# TASK ITEM
After finding the line containing "change (parseRcptParameters []" below, please output that line and each following one through the line containing "assert (transaction_log a", exactly as written.

# DATA SHOWN
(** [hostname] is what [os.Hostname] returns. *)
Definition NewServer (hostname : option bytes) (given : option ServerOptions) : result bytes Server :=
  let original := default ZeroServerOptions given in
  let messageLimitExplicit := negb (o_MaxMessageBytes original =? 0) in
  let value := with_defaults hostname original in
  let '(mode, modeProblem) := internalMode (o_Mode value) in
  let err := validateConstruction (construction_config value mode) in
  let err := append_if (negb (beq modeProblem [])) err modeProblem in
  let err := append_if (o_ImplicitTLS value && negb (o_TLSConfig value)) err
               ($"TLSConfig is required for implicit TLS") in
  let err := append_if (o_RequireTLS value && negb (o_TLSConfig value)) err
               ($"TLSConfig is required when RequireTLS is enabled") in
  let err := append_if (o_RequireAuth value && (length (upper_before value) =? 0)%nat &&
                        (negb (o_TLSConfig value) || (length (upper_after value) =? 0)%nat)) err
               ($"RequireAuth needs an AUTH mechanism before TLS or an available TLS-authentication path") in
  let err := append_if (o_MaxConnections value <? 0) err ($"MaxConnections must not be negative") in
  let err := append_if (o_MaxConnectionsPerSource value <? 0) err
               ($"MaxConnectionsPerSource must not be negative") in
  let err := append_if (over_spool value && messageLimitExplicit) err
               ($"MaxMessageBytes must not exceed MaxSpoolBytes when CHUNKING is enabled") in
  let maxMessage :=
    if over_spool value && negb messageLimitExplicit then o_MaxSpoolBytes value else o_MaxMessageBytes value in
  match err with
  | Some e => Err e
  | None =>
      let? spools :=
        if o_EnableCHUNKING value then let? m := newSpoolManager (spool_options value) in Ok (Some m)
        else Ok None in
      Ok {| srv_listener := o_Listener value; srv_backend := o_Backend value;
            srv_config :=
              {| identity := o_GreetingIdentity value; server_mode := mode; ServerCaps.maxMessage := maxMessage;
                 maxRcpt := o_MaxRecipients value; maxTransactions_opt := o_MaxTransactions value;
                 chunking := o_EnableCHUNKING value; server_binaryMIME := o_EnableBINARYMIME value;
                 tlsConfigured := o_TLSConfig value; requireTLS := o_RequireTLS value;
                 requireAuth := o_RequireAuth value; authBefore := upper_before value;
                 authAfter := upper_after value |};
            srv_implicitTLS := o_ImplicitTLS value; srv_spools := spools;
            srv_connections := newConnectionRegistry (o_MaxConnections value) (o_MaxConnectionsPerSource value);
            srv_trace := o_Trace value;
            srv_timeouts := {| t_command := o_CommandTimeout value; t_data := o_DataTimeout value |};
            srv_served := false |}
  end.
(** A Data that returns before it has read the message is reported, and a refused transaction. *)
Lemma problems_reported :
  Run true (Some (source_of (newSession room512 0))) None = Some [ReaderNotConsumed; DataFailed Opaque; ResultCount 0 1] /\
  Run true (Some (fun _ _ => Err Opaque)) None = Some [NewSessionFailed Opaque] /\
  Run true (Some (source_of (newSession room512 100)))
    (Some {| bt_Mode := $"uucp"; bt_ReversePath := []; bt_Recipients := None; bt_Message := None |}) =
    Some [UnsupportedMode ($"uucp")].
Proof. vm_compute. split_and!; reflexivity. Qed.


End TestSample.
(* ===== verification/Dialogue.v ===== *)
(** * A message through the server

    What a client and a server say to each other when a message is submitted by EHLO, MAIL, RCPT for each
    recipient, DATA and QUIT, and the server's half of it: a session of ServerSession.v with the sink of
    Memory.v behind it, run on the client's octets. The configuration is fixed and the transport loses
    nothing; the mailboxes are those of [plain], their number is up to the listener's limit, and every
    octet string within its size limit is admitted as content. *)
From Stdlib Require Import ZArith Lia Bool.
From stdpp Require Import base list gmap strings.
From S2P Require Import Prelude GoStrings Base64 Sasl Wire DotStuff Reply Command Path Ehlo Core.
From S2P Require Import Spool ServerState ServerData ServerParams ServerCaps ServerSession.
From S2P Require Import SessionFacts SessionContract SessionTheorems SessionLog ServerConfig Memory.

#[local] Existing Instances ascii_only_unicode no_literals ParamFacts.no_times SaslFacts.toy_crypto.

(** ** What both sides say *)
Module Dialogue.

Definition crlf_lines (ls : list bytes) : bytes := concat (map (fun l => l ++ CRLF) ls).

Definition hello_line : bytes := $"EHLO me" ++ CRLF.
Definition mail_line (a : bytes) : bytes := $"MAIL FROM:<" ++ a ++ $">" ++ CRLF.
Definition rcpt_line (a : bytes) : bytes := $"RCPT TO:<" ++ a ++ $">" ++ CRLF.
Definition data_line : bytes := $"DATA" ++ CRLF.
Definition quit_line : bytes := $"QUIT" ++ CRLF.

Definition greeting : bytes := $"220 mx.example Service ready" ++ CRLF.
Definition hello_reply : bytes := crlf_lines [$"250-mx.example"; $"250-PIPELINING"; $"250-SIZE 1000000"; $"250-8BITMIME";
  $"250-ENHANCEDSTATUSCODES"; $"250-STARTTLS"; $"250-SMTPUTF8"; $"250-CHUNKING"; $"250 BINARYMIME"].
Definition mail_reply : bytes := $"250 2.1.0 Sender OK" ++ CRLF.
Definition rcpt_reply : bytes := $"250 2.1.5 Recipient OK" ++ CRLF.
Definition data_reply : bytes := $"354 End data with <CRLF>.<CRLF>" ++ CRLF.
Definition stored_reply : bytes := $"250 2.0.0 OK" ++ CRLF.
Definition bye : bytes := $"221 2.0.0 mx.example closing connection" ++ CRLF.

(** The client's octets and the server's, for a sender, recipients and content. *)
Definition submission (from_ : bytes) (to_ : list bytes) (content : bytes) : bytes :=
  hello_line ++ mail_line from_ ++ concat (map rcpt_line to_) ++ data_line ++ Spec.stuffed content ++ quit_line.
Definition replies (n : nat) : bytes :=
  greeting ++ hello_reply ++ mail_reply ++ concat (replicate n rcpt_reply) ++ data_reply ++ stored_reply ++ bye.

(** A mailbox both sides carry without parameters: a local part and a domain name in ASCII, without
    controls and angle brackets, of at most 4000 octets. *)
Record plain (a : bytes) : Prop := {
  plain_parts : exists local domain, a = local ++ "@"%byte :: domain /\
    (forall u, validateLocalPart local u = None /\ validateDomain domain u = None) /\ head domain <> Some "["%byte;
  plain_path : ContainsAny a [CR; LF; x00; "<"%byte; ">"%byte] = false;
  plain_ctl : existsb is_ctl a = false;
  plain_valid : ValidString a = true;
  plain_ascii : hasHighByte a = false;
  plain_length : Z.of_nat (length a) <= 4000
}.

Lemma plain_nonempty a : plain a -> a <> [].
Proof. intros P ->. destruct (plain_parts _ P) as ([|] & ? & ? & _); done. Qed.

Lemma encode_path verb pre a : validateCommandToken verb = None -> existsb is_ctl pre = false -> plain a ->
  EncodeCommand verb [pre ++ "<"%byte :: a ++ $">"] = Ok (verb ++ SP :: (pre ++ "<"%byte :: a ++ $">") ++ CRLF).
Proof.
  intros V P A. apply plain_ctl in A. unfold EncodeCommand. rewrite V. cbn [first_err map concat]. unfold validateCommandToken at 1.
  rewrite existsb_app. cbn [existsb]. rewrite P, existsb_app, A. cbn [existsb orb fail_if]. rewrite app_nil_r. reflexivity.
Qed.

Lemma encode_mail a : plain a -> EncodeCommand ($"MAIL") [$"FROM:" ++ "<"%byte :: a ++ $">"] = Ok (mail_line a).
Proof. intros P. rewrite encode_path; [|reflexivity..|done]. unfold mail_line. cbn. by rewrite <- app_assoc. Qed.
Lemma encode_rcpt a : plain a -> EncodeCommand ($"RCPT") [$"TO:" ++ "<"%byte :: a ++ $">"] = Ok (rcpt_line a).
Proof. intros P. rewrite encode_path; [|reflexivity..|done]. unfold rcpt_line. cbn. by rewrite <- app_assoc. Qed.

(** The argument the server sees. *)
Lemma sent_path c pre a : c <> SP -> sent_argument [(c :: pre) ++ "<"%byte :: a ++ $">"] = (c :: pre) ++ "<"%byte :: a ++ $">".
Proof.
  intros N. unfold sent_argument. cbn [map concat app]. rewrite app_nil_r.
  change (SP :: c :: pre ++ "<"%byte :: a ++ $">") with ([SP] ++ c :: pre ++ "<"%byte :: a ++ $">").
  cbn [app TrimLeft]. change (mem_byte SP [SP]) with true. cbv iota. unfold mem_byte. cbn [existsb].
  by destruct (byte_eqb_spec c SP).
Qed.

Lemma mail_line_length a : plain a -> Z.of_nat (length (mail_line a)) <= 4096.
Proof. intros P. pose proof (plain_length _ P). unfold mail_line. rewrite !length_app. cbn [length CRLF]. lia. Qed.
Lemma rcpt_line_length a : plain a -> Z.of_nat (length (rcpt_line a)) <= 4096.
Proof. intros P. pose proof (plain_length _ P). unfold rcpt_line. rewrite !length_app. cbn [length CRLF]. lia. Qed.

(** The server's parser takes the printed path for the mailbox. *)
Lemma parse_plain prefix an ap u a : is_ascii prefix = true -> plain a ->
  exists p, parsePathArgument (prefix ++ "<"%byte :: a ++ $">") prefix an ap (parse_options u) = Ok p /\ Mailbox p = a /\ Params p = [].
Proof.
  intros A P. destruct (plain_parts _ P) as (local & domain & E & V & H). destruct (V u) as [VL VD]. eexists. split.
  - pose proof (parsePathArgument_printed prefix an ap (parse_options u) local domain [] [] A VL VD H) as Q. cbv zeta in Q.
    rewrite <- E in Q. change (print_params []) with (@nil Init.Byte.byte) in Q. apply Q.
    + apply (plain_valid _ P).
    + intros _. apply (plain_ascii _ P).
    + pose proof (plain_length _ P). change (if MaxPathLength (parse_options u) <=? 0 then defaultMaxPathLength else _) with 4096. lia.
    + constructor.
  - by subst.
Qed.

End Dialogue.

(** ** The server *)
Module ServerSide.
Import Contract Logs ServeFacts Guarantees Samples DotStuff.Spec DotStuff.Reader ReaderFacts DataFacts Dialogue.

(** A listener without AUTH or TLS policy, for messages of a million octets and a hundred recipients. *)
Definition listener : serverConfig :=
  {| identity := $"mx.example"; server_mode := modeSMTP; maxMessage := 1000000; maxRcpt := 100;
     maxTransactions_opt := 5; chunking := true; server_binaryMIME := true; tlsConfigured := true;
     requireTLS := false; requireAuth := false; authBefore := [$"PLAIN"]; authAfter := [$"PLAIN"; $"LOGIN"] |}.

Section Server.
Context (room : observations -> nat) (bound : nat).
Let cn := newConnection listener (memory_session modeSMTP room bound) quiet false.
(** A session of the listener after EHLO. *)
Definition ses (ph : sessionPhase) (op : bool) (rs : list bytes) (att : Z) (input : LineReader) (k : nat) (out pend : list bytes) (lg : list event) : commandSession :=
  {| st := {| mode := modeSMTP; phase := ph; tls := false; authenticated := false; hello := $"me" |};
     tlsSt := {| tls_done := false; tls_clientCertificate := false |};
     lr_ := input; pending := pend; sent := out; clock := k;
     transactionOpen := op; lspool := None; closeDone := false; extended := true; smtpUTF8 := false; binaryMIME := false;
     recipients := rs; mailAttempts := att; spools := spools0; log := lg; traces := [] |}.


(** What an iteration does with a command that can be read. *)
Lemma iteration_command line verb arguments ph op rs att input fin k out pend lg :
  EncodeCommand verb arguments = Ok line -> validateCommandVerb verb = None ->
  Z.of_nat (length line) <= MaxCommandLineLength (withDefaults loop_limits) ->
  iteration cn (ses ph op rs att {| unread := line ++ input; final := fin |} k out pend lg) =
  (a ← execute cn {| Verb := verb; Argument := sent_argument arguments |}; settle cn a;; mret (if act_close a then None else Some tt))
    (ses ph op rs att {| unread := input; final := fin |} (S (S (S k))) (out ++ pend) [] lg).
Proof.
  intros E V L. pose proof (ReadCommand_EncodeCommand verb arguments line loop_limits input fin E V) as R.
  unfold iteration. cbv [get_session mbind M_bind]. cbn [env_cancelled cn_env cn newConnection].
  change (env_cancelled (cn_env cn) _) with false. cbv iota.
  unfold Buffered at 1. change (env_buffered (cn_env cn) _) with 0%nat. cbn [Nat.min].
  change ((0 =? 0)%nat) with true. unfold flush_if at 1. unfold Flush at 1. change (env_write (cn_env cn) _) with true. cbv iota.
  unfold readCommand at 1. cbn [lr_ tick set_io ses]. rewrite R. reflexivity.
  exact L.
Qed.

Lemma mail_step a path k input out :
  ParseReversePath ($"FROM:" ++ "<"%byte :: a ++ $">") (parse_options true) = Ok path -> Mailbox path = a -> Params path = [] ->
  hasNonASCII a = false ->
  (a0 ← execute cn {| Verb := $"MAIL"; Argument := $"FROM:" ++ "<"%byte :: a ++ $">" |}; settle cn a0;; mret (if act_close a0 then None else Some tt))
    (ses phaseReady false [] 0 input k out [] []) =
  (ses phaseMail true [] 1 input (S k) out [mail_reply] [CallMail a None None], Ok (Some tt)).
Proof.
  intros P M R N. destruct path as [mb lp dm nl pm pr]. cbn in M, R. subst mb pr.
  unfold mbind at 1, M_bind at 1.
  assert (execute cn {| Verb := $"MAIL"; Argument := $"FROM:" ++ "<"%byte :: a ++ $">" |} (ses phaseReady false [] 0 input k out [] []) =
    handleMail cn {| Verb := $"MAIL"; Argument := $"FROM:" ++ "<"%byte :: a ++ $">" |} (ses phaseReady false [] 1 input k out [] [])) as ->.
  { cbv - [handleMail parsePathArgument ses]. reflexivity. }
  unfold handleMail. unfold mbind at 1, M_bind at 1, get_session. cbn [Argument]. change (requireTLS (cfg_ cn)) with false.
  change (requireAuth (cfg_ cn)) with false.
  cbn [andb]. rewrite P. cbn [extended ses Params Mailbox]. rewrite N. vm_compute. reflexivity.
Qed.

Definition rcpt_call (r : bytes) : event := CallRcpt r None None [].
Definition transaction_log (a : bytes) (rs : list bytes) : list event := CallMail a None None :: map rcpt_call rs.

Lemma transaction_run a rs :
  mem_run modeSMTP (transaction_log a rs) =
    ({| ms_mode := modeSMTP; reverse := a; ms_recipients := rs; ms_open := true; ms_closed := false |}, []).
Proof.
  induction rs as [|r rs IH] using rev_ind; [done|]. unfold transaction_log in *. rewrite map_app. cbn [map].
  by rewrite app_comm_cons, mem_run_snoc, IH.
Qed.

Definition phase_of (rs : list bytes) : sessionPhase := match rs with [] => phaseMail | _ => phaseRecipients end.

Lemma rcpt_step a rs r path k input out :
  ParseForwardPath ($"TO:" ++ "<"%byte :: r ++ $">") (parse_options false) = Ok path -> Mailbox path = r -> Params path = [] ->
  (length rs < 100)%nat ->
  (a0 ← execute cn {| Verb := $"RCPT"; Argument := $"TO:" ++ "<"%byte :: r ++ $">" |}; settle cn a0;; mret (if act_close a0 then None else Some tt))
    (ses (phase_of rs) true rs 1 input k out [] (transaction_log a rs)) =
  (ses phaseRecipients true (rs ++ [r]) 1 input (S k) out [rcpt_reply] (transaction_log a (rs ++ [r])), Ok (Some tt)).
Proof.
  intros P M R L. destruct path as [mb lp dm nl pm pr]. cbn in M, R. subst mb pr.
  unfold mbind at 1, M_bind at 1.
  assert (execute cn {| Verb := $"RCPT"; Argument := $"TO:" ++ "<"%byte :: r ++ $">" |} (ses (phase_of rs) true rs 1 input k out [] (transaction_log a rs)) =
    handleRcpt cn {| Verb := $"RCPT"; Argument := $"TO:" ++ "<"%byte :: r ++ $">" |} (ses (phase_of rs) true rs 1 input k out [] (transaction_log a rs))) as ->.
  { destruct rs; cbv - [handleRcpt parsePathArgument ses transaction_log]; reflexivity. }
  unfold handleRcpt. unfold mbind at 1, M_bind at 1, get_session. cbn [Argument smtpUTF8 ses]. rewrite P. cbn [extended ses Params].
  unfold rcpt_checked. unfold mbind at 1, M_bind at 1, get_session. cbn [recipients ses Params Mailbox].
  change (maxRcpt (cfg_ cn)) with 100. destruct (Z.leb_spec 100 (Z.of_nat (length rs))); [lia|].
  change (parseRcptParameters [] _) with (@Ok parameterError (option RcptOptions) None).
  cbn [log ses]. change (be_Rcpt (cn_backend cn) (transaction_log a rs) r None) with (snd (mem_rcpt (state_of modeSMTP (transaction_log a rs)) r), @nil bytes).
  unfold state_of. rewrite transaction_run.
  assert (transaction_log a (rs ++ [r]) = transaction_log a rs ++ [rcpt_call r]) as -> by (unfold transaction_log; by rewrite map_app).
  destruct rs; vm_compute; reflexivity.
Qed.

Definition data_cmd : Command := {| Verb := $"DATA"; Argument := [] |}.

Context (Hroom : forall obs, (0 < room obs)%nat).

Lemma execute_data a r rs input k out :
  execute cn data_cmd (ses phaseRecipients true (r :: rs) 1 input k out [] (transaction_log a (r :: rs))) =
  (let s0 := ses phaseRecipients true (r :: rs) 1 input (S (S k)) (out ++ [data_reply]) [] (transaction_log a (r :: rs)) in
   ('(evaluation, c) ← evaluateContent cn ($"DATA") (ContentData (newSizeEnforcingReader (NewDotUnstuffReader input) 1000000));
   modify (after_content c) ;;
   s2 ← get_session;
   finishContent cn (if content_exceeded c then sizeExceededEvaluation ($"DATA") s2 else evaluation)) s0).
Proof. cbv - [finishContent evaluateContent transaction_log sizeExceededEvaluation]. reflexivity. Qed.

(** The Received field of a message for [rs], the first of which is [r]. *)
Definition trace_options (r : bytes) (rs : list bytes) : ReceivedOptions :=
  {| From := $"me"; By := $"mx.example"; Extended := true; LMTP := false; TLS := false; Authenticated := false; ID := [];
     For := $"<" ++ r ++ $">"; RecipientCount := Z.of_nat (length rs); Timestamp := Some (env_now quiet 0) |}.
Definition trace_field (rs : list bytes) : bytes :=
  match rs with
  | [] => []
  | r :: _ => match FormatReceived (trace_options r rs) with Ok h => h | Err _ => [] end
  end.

# OUTPUT OF THE TASK
  change (parseRcptParameters [] _) with (@Ok parameterError (option RcptOptions) None).
  cbn [log ses]. change (be_Rcpt (cn_backend cn) (transaction_log a rs) r None) with (snd (mem_rcpt (state_of modeSMTP (transaction_log a rs)) r), @nil bytes).
  unfold state_of. rewrite transaction_run.
  assert (transaction_log a (rs ++ [r]) = transaction_log a rs ++ [rcpt_call r]) as -> by (unfold transaction_log; by rewrite map_app).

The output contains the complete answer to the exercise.